Data for the task
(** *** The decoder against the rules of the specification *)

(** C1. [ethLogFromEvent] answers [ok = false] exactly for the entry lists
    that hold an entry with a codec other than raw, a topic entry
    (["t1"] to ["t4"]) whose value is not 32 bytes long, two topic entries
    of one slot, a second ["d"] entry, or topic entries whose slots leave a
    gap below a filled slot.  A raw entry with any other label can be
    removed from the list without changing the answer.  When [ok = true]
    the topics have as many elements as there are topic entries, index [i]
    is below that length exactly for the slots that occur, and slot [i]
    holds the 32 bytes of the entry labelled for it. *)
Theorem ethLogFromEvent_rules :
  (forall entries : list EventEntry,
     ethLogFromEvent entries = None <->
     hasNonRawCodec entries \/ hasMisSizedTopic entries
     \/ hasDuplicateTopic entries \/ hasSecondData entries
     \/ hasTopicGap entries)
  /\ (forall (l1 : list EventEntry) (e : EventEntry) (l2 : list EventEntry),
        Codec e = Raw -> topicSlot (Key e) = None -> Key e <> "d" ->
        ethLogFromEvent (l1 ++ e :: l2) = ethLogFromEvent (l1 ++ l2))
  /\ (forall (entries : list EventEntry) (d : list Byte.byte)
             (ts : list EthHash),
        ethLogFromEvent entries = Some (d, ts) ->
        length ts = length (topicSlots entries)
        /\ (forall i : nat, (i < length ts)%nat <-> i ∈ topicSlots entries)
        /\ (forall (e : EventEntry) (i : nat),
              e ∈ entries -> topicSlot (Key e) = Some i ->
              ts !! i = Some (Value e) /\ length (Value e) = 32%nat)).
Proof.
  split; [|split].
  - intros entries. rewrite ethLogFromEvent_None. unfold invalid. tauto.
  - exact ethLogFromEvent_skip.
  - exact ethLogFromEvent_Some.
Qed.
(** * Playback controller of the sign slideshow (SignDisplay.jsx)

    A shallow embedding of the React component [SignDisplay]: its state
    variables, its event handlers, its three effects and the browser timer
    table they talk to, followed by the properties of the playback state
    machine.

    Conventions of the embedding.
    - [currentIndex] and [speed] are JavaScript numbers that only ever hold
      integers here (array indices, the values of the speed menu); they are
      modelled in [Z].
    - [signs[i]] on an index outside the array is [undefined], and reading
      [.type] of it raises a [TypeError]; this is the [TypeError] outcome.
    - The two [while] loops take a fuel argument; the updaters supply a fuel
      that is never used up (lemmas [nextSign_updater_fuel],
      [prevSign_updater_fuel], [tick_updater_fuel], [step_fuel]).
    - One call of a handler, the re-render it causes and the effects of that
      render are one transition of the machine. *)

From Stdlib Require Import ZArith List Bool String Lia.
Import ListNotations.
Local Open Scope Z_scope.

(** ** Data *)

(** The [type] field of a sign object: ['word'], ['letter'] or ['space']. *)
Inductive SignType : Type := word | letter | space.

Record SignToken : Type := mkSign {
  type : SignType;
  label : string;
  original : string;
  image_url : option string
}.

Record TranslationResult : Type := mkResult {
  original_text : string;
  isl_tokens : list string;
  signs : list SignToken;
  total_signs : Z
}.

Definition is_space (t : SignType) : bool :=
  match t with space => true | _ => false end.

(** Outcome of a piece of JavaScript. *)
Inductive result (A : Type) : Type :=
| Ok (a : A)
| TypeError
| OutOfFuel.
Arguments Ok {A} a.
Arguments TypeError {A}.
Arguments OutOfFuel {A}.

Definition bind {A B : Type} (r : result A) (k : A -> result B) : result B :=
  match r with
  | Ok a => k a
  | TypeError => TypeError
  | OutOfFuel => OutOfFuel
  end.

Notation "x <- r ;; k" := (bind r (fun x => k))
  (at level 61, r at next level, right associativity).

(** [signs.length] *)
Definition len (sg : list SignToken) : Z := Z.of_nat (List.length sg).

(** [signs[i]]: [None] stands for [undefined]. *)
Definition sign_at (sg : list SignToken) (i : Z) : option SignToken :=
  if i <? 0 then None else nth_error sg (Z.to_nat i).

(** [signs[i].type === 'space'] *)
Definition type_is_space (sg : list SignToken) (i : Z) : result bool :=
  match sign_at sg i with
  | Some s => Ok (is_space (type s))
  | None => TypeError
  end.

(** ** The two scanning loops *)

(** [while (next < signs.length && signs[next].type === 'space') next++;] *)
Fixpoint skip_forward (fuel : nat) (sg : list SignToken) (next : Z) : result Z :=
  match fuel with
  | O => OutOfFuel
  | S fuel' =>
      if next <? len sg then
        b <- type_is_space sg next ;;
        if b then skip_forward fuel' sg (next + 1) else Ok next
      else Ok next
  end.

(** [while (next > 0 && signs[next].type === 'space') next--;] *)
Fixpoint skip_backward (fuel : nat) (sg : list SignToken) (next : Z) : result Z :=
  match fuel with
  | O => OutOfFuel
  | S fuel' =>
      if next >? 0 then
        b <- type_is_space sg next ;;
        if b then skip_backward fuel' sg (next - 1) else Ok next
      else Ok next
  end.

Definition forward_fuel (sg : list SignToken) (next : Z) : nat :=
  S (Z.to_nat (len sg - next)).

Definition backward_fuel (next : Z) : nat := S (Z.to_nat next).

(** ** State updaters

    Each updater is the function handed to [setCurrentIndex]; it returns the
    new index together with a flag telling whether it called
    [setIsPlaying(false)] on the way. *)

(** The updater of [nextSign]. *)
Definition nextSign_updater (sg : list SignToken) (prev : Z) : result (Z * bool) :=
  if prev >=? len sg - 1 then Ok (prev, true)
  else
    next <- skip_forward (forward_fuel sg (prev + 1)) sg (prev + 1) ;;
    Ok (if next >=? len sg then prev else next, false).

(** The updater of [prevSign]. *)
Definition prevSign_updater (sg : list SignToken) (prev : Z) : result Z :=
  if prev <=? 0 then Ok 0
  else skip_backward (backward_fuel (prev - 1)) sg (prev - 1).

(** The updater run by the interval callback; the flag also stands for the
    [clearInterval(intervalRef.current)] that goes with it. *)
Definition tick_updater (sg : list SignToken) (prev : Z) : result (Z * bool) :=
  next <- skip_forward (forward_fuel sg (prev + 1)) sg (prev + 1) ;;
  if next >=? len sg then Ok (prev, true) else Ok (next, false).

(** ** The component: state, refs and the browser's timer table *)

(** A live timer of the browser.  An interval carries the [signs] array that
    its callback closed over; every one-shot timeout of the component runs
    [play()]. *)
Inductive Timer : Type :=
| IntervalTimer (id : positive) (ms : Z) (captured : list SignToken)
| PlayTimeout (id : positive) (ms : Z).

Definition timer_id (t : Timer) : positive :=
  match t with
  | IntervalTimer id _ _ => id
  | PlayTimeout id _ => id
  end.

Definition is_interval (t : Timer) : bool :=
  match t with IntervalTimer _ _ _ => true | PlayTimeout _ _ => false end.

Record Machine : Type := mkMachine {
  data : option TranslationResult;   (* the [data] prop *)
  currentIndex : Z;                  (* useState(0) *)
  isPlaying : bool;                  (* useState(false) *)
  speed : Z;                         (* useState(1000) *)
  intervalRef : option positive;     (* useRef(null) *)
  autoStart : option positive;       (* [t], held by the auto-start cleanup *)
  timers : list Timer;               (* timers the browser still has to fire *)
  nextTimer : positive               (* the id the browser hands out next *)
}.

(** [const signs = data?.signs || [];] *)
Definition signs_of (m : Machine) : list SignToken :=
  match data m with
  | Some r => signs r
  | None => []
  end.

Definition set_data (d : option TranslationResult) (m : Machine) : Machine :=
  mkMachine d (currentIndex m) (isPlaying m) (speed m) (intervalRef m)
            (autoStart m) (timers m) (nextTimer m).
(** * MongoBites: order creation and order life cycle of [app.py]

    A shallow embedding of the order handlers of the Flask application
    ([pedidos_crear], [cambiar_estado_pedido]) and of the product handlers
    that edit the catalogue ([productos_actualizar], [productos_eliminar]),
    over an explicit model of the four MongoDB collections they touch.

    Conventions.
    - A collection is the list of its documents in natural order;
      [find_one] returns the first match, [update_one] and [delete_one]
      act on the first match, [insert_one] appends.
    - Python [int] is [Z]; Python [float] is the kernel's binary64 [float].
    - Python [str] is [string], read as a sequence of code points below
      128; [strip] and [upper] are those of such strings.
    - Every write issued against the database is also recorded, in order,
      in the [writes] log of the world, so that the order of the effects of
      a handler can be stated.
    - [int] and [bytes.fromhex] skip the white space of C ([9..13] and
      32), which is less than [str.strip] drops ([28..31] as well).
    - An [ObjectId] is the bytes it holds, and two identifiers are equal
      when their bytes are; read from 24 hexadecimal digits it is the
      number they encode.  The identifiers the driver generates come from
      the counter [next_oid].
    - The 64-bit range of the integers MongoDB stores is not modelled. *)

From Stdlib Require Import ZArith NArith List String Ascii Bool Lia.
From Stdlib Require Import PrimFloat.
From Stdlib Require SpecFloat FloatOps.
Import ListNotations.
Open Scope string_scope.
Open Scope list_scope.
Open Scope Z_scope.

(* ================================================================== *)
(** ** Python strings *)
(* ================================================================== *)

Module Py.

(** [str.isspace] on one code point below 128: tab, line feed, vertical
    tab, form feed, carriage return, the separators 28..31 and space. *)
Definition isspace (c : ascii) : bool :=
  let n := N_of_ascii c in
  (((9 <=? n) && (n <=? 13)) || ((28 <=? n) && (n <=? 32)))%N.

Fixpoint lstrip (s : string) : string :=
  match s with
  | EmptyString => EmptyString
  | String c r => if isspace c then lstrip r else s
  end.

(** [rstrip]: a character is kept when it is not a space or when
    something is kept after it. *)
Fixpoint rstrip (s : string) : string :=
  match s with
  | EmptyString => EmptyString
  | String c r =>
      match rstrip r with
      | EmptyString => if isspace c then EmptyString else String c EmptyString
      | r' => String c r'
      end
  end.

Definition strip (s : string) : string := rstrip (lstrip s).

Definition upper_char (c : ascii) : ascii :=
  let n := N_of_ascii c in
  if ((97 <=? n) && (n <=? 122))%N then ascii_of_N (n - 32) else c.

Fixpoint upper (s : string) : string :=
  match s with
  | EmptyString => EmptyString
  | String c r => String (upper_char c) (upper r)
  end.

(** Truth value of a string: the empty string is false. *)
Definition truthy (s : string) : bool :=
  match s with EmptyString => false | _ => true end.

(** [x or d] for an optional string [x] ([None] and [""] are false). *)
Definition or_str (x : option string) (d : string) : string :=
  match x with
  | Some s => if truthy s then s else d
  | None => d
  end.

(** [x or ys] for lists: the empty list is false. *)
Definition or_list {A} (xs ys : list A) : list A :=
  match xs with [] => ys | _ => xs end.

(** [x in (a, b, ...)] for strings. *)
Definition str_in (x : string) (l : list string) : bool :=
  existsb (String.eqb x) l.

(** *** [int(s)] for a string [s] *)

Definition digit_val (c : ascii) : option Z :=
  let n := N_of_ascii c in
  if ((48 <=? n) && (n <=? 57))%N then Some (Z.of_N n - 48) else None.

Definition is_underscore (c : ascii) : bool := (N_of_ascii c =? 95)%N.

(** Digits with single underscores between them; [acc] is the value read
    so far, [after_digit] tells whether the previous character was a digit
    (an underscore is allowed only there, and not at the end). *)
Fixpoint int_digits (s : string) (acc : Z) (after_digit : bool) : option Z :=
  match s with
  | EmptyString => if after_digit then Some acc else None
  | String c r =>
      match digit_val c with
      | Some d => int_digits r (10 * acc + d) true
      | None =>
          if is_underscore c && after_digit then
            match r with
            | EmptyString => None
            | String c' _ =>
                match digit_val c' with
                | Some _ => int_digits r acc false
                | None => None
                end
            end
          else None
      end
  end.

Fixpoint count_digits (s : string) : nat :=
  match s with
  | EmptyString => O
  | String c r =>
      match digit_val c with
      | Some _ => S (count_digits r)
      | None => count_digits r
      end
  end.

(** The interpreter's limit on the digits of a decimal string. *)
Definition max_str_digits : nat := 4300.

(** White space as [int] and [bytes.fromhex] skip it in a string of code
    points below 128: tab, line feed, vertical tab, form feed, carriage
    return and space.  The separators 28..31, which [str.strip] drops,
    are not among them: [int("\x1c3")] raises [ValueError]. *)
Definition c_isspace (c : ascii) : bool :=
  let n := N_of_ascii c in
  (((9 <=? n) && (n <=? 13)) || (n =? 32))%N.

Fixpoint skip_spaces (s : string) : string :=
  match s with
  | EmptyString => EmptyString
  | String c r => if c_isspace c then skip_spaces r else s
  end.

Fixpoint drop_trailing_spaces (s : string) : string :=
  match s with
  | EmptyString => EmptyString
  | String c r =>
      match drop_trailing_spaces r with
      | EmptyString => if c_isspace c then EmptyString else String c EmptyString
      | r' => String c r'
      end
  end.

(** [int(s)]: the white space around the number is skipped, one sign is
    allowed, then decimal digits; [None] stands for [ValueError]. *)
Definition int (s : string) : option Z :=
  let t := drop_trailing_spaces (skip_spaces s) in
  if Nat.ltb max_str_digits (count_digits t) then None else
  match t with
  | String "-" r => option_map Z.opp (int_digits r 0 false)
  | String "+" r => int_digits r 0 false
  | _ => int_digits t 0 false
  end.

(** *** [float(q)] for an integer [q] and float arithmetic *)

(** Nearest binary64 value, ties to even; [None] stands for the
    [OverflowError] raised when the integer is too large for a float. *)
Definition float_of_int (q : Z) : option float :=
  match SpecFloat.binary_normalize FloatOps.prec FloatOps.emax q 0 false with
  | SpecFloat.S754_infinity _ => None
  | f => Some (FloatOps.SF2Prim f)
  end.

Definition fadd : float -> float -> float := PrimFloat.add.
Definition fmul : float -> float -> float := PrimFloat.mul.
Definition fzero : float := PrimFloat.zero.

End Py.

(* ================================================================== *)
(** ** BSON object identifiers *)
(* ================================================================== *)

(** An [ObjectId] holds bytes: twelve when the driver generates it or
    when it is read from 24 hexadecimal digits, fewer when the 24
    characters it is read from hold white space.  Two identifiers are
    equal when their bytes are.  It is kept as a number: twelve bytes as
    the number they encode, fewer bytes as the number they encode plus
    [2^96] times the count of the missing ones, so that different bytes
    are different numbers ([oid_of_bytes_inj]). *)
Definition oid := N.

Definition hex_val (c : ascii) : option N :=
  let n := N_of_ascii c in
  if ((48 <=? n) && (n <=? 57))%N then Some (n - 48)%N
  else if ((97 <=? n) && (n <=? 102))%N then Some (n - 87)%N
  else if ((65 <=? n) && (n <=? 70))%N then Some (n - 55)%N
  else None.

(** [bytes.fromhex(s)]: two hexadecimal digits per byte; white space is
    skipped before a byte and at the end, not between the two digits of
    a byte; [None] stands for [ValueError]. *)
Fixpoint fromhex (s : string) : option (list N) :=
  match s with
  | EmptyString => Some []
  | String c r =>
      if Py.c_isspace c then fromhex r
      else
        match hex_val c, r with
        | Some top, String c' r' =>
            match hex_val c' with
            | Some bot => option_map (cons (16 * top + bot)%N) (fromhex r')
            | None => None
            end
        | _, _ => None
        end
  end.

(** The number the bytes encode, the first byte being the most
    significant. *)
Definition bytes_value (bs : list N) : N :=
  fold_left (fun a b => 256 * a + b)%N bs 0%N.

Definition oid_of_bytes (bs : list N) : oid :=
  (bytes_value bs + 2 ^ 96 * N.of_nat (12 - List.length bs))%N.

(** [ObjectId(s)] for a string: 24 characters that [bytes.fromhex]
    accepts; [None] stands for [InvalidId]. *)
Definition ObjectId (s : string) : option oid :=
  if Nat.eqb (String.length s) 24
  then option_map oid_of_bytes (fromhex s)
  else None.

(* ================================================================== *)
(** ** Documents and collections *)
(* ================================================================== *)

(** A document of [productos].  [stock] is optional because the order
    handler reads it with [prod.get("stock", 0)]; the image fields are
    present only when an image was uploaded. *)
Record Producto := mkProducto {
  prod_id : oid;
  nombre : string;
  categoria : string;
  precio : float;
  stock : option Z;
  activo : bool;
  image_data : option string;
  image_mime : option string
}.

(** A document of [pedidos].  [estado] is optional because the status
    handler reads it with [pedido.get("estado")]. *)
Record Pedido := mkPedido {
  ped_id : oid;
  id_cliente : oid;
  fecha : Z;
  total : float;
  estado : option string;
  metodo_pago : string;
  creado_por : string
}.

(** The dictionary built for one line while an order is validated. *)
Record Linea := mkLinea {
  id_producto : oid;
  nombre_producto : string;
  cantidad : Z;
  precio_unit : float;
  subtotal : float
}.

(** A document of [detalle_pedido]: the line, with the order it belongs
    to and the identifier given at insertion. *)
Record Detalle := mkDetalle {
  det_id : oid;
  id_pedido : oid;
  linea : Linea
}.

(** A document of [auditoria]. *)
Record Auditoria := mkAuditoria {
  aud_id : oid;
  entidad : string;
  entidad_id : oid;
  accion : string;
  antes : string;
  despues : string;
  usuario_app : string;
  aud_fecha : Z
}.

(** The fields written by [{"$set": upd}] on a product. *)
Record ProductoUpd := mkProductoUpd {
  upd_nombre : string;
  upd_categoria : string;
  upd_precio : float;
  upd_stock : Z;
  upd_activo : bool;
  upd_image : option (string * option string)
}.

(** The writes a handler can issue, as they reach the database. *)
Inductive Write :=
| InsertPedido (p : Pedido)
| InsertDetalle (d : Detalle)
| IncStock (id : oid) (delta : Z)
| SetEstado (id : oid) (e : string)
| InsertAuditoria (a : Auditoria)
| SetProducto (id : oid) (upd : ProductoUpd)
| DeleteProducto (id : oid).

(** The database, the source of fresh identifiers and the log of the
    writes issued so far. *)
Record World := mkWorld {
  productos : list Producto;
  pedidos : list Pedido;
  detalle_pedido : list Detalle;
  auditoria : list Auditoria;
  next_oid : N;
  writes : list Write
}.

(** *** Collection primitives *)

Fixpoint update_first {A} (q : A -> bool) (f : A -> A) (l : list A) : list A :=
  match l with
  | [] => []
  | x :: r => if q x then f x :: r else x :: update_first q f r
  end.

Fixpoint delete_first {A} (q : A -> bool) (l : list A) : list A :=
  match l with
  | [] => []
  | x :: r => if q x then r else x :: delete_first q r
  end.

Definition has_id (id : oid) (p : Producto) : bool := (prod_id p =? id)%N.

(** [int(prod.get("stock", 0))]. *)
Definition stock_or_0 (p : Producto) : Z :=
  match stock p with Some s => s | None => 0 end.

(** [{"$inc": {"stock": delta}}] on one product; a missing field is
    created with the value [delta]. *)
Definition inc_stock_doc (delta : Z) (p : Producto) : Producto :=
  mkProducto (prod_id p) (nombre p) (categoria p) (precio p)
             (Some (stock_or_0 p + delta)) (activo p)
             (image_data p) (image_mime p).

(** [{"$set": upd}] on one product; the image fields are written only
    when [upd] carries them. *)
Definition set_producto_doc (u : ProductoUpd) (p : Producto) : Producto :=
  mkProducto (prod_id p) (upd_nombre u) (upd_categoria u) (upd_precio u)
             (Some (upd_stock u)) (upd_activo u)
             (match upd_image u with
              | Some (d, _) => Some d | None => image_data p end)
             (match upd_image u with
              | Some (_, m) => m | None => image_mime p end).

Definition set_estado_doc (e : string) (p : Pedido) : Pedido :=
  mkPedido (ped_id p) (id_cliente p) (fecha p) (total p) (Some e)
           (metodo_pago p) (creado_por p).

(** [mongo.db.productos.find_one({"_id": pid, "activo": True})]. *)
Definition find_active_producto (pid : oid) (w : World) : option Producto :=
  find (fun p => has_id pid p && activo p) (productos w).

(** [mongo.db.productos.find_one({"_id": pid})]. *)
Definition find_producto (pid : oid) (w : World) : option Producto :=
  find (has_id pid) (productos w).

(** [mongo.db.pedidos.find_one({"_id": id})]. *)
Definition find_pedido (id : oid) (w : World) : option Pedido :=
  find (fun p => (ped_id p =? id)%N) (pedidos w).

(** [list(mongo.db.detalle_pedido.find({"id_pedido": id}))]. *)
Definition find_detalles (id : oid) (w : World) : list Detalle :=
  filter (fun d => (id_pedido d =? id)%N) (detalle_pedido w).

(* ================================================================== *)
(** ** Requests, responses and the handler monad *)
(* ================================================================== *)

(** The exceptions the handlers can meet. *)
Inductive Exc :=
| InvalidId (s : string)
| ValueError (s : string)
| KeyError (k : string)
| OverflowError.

What needs to be done
Given the records above, return exactly the lines starting at the line containing "(** The updater of [nextSign]. *)" and ending at the line containing "(** A live timer", including both.

Answer box
(** The updater of [nextSign]. *)
Definition nextSign_updater (sg : list SignToken) (prev : Z) : result (Z * bool) :=
  if prev >=? len sg - 1 then Ok (prev, true)
  else
    next <- skip_forward (forward_fuel sg (prev + 1)) sg (prev + 1) ;;
    Ok (if next >=? len sg then prev else next, false).

(** The updater of [prevSign]. *)
Definition prevSign_updater (sg : list SignToken) (prev : Z) : result Z :=
  if prev <=? 0 then Ok 0
  else skip_backward (backward_fuel (prev - 1)) sg (prev - 1).

(** The updater run by the interval callback; the flag also stands for the
    [clearInterval(intervalRef.current)] that goes with it. *)
Definition tick_updater (sg : list SignToken) (prev : Z) : result (Z * bool) :=
  next <- skip_forward (forward_fuel sg (prev + 1)) sg (prev + 1) ;;
  if next >=? len sg then Ok (prev, true) else Ok (next, false).

(** ** The component: state, refs and the browser's timer table *)

(** A live timer of the browser.  An interval carries the [signs] array that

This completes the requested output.